----- Data shown -----

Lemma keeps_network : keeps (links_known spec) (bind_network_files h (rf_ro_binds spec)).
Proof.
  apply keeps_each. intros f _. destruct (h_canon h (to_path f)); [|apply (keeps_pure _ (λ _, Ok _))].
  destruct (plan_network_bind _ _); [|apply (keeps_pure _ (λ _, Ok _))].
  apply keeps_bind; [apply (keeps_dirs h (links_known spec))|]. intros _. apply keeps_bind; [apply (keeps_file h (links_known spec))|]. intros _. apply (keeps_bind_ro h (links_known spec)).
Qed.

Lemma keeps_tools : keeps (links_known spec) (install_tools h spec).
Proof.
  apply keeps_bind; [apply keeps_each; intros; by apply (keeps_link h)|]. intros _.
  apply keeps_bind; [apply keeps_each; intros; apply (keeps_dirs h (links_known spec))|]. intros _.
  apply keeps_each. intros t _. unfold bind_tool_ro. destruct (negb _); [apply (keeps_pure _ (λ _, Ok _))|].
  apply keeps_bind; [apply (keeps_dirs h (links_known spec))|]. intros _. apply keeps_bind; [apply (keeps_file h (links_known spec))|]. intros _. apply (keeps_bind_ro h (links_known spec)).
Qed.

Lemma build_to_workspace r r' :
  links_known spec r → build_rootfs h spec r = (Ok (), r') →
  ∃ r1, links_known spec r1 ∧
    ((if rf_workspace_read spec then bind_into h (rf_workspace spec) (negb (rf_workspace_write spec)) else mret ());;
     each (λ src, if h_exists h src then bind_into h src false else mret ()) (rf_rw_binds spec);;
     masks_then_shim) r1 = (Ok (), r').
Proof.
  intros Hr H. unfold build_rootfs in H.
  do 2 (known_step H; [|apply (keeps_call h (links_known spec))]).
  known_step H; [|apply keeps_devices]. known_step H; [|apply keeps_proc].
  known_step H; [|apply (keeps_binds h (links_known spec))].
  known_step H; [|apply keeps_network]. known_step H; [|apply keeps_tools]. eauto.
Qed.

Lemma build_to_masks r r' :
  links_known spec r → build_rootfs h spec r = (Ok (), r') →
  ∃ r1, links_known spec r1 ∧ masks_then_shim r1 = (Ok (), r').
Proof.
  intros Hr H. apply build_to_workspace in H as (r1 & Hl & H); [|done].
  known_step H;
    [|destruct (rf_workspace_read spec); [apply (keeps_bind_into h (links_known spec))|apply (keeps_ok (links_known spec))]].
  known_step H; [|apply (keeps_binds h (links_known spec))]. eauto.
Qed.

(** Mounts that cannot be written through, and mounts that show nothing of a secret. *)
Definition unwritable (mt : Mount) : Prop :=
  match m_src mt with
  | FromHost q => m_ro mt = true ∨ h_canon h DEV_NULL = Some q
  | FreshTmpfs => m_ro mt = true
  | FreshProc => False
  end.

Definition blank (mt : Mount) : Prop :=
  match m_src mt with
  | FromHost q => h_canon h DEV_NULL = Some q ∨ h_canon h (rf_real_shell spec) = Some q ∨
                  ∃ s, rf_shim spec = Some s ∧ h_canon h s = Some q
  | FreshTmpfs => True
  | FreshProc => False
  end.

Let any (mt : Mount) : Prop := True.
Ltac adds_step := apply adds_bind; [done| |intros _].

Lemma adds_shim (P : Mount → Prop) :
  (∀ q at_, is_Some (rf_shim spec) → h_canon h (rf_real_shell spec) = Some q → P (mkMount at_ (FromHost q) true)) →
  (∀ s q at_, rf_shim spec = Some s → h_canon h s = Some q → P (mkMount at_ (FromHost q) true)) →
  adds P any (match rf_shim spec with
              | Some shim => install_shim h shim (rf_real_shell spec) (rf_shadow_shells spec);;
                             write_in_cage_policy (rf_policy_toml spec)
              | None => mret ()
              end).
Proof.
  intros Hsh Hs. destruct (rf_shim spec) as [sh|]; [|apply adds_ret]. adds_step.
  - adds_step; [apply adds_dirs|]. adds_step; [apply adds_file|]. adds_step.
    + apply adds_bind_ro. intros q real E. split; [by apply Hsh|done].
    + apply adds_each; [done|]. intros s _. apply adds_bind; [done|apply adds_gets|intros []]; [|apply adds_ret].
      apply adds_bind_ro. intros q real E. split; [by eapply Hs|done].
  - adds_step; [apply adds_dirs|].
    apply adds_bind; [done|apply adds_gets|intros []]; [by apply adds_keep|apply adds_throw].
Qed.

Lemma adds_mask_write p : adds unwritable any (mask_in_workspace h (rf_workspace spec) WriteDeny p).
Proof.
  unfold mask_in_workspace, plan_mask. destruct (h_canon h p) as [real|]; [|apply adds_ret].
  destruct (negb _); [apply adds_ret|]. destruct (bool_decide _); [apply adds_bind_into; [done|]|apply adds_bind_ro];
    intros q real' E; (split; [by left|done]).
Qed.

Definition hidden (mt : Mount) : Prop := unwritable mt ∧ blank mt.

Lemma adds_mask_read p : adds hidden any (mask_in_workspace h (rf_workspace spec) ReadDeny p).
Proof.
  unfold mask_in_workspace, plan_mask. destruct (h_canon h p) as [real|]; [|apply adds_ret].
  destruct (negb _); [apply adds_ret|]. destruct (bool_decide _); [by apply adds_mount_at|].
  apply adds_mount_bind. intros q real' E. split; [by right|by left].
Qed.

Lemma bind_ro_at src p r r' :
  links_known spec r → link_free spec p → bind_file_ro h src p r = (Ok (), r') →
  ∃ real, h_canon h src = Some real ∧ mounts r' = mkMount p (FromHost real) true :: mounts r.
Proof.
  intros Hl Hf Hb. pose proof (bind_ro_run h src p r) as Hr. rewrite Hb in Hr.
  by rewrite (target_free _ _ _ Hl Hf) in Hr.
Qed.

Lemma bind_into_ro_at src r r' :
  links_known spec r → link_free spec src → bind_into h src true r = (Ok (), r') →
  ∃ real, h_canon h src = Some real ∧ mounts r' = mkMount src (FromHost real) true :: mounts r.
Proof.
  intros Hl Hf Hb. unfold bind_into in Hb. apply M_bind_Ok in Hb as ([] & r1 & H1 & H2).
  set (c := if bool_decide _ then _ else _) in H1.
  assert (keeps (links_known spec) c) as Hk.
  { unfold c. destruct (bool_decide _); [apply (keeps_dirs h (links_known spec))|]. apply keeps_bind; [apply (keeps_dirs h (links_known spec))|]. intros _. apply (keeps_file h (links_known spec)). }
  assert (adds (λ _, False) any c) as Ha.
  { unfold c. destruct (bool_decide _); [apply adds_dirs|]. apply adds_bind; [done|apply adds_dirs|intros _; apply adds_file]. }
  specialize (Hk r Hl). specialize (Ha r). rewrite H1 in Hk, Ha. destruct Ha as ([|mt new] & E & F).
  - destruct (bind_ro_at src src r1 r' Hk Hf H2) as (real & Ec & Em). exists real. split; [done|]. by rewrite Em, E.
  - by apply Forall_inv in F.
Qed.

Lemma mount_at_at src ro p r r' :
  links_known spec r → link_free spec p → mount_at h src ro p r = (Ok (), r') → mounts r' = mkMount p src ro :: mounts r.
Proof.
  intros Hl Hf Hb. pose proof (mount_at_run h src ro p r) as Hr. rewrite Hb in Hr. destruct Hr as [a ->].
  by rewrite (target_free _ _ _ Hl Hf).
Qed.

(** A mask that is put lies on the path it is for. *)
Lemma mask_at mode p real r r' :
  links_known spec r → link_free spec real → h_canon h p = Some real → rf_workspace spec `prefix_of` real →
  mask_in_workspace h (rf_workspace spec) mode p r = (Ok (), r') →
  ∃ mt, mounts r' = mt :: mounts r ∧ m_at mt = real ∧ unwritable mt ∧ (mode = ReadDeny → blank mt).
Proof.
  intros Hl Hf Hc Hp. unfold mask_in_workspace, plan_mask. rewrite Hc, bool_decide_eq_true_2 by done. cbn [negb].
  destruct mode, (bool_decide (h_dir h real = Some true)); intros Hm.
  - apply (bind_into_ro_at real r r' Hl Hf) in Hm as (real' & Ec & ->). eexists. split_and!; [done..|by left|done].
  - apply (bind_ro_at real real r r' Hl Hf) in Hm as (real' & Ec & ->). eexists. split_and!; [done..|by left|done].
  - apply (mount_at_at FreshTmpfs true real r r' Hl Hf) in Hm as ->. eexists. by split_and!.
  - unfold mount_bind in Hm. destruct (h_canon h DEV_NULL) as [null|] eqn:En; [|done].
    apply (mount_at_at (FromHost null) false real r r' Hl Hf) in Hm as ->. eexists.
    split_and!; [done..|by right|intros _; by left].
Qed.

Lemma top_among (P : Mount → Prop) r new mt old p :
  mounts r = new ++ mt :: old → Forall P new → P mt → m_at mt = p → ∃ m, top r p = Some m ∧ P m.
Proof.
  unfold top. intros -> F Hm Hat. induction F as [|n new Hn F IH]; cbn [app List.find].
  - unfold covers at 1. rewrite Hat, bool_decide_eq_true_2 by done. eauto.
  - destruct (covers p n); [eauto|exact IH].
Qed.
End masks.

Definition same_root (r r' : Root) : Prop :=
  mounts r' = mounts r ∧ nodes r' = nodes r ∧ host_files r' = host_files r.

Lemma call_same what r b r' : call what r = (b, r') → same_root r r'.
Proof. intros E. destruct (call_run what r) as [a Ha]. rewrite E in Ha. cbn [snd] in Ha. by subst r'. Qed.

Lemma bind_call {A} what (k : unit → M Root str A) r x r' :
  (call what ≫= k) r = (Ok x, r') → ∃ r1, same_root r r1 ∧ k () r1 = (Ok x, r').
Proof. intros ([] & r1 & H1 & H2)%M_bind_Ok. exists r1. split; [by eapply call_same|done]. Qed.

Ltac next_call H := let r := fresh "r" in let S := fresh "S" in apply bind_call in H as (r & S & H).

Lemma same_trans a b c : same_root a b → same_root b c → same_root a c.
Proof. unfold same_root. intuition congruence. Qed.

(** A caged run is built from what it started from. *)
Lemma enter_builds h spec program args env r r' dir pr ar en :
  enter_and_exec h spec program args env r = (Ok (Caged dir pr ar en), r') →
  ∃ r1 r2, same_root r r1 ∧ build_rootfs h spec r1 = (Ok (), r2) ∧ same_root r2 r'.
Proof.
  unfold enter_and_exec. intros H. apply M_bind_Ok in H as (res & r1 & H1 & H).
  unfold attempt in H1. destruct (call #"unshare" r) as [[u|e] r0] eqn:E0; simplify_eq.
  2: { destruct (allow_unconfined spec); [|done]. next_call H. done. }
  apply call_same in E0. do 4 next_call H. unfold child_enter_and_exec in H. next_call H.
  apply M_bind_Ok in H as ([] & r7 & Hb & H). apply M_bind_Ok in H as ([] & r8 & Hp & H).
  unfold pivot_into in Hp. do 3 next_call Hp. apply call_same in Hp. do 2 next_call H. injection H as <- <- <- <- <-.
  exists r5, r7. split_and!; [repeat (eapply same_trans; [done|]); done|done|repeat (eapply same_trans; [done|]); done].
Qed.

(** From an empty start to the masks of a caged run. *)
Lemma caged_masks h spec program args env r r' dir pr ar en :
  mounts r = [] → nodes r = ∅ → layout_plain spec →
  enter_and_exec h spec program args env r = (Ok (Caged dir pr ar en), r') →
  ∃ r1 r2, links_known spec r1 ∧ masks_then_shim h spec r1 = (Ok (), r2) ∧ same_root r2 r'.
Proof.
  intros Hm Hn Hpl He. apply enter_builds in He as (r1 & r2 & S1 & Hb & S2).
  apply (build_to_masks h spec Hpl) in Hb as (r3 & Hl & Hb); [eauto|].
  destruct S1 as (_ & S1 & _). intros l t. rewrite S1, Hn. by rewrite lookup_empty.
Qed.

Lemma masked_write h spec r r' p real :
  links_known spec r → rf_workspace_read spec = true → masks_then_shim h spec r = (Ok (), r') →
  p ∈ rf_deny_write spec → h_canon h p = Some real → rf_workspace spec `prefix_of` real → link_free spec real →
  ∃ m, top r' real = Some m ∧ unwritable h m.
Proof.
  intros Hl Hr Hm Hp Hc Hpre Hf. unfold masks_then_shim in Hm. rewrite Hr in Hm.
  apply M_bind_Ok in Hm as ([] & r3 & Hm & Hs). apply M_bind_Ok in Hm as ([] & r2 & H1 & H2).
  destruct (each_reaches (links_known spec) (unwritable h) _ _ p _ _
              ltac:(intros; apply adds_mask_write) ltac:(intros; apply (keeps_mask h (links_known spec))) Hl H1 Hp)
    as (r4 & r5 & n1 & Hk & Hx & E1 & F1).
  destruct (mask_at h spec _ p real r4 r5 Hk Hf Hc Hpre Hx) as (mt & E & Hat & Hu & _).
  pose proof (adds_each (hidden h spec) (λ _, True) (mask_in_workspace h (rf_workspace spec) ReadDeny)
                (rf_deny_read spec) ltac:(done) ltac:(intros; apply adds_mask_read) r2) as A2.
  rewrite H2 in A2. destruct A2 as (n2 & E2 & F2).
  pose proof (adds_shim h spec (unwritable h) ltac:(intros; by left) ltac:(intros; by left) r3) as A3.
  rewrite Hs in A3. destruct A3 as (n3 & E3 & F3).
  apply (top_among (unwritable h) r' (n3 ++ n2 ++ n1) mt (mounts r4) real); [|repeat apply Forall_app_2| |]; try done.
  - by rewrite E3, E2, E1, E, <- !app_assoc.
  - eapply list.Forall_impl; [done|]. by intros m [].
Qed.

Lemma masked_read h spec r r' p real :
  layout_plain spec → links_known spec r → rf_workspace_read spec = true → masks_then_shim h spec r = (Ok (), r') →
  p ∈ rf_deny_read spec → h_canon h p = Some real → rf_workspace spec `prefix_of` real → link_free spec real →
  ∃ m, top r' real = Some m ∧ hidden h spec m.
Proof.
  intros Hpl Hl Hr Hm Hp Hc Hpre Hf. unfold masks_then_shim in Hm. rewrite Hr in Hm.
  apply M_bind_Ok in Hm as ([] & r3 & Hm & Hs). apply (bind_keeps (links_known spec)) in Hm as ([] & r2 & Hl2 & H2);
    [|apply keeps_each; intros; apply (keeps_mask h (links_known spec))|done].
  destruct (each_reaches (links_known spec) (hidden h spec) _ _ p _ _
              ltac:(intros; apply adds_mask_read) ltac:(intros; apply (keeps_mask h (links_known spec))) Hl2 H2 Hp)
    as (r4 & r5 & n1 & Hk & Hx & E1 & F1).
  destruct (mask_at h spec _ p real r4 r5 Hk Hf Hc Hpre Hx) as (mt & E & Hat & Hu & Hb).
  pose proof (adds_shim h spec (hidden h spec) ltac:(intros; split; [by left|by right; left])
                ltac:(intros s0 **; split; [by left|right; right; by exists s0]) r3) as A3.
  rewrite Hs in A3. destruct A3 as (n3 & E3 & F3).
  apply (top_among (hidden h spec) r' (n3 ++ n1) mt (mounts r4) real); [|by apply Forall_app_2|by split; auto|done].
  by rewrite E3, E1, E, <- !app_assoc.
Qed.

-----
----- Data shown -----

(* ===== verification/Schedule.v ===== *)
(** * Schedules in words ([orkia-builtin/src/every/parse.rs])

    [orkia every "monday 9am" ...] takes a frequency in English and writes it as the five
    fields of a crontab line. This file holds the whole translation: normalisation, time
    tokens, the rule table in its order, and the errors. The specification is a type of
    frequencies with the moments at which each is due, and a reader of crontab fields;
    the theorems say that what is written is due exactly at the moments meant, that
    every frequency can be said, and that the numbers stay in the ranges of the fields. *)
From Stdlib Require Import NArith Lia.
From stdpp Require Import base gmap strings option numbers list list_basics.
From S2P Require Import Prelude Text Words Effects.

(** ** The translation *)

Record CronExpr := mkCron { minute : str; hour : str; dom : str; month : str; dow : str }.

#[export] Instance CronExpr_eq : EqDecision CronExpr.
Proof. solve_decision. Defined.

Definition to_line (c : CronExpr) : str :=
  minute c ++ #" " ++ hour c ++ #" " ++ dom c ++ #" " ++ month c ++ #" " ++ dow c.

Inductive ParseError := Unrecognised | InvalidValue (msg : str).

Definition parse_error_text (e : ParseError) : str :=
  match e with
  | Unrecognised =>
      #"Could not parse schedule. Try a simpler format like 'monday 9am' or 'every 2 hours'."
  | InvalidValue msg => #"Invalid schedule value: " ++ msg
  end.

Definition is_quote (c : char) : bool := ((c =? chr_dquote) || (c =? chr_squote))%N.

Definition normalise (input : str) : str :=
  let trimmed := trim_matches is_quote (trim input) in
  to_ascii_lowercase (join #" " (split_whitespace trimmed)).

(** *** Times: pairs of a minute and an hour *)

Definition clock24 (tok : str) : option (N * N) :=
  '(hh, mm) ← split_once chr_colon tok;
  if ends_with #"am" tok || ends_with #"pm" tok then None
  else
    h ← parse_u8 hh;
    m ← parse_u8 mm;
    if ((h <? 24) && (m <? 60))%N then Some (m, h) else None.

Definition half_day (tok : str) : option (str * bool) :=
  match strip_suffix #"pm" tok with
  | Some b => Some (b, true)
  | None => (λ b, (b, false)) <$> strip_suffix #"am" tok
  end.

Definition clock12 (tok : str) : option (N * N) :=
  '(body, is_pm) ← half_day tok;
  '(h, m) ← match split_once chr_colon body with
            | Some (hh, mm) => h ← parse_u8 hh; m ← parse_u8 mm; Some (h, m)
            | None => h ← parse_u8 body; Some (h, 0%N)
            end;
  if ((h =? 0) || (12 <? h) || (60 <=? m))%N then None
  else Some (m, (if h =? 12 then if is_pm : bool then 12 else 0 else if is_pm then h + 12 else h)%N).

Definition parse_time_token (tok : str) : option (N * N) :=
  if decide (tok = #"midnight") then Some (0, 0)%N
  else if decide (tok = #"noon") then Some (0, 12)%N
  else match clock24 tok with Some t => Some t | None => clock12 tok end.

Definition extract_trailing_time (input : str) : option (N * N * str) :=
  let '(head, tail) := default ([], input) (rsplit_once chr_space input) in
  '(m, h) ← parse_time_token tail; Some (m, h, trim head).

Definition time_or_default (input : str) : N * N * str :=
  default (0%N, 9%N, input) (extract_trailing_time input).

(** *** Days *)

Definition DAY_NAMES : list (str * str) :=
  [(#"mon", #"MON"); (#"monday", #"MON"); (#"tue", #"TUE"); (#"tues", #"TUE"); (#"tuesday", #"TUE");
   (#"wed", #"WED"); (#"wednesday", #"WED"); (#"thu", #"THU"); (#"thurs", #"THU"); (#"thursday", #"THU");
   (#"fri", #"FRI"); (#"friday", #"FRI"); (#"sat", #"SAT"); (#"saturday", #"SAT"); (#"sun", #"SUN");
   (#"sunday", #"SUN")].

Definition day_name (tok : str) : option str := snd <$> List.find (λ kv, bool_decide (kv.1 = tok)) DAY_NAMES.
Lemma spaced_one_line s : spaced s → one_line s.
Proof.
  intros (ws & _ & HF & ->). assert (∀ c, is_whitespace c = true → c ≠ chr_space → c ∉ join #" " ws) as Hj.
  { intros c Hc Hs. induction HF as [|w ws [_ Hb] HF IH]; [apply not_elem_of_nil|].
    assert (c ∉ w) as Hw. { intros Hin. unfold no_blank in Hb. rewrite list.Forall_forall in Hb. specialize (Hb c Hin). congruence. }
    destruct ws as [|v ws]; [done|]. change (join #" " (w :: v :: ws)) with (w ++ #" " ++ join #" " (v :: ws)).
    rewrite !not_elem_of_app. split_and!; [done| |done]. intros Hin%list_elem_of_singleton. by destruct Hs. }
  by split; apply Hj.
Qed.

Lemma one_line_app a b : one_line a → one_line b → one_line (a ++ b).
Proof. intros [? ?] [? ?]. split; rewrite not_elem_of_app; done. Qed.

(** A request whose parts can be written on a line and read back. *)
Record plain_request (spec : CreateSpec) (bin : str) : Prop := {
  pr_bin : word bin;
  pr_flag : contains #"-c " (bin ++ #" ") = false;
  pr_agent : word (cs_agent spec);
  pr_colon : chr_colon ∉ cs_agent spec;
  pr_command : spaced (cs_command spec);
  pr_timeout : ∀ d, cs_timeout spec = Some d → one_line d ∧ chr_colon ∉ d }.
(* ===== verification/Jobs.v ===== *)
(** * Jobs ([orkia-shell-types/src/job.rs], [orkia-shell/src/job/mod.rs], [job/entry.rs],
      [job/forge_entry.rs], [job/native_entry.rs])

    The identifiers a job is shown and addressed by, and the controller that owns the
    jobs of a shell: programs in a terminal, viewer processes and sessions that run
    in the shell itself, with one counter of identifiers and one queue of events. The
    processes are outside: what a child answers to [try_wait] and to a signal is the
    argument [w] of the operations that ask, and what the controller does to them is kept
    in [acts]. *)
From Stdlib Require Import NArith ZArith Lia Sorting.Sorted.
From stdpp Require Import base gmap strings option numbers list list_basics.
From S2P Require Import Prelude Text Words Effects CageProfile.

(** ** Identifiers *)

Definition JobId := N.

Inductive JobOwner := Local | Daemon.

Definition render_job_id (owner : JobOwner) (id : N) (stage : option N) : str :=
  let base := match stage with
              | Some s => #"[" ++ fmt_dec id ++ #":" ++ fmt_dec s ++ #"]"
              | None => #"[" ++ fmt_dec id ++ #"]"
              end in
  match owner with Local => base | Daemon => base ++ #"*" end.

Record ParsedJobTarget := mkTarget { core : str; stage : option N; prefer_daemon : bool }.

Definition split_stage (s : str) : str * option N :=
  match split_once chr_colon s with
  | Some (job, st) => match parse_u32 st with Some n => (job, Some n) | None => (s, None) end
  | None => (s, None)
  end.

-----

- Brief: From the records above, transcribe without alteration every line from the one with "assert (c ∉" to the one with "pr_timeout : ∀", inclusive.

- Response box:
    assert (c ∉ w) as Hw. { intros Hin. unfold no_blank in Hb. rewrite list.Forall_forall in Hb. specialize (Hb c Hin). congruence. }
    destruct ws as [|v ws]; [done|]. change (join #" " (w :: v :: ws)) with (w ++ #" " ++ join #" " (v :: ws)).
    rewrite !not_elem_of_app. split_and!; [done| |done]. intros Hin%list_elem_of_singleton. by destruct Hs. }
  by split; apply Hj.
Qed.

Lemma one_line_app a b : one_line a → one_line b → one_line (a ++ b).
Proof. intros [? ?] [? ?]. split; rewrite not_elem_of_app; done. Qed.

(** A request whose parts can be written on a line and read back. *)
Record plain_request (spec : CreateSpec) (bin : str) : Prop := {
  pr_bin : word bin;
  pr_flag : contains #"-c " (bin ++ #" ") = false;
  pr_agent : word (cs_agent spec);
  pr_colon : chr_colon ∉ cs_agent spec;
  pr_command : spaced (cs_command spec);
  pr_timeout : ∀ d, cs_timeout spec = Some d → one_line d ∧ chr_colon ∉ d }.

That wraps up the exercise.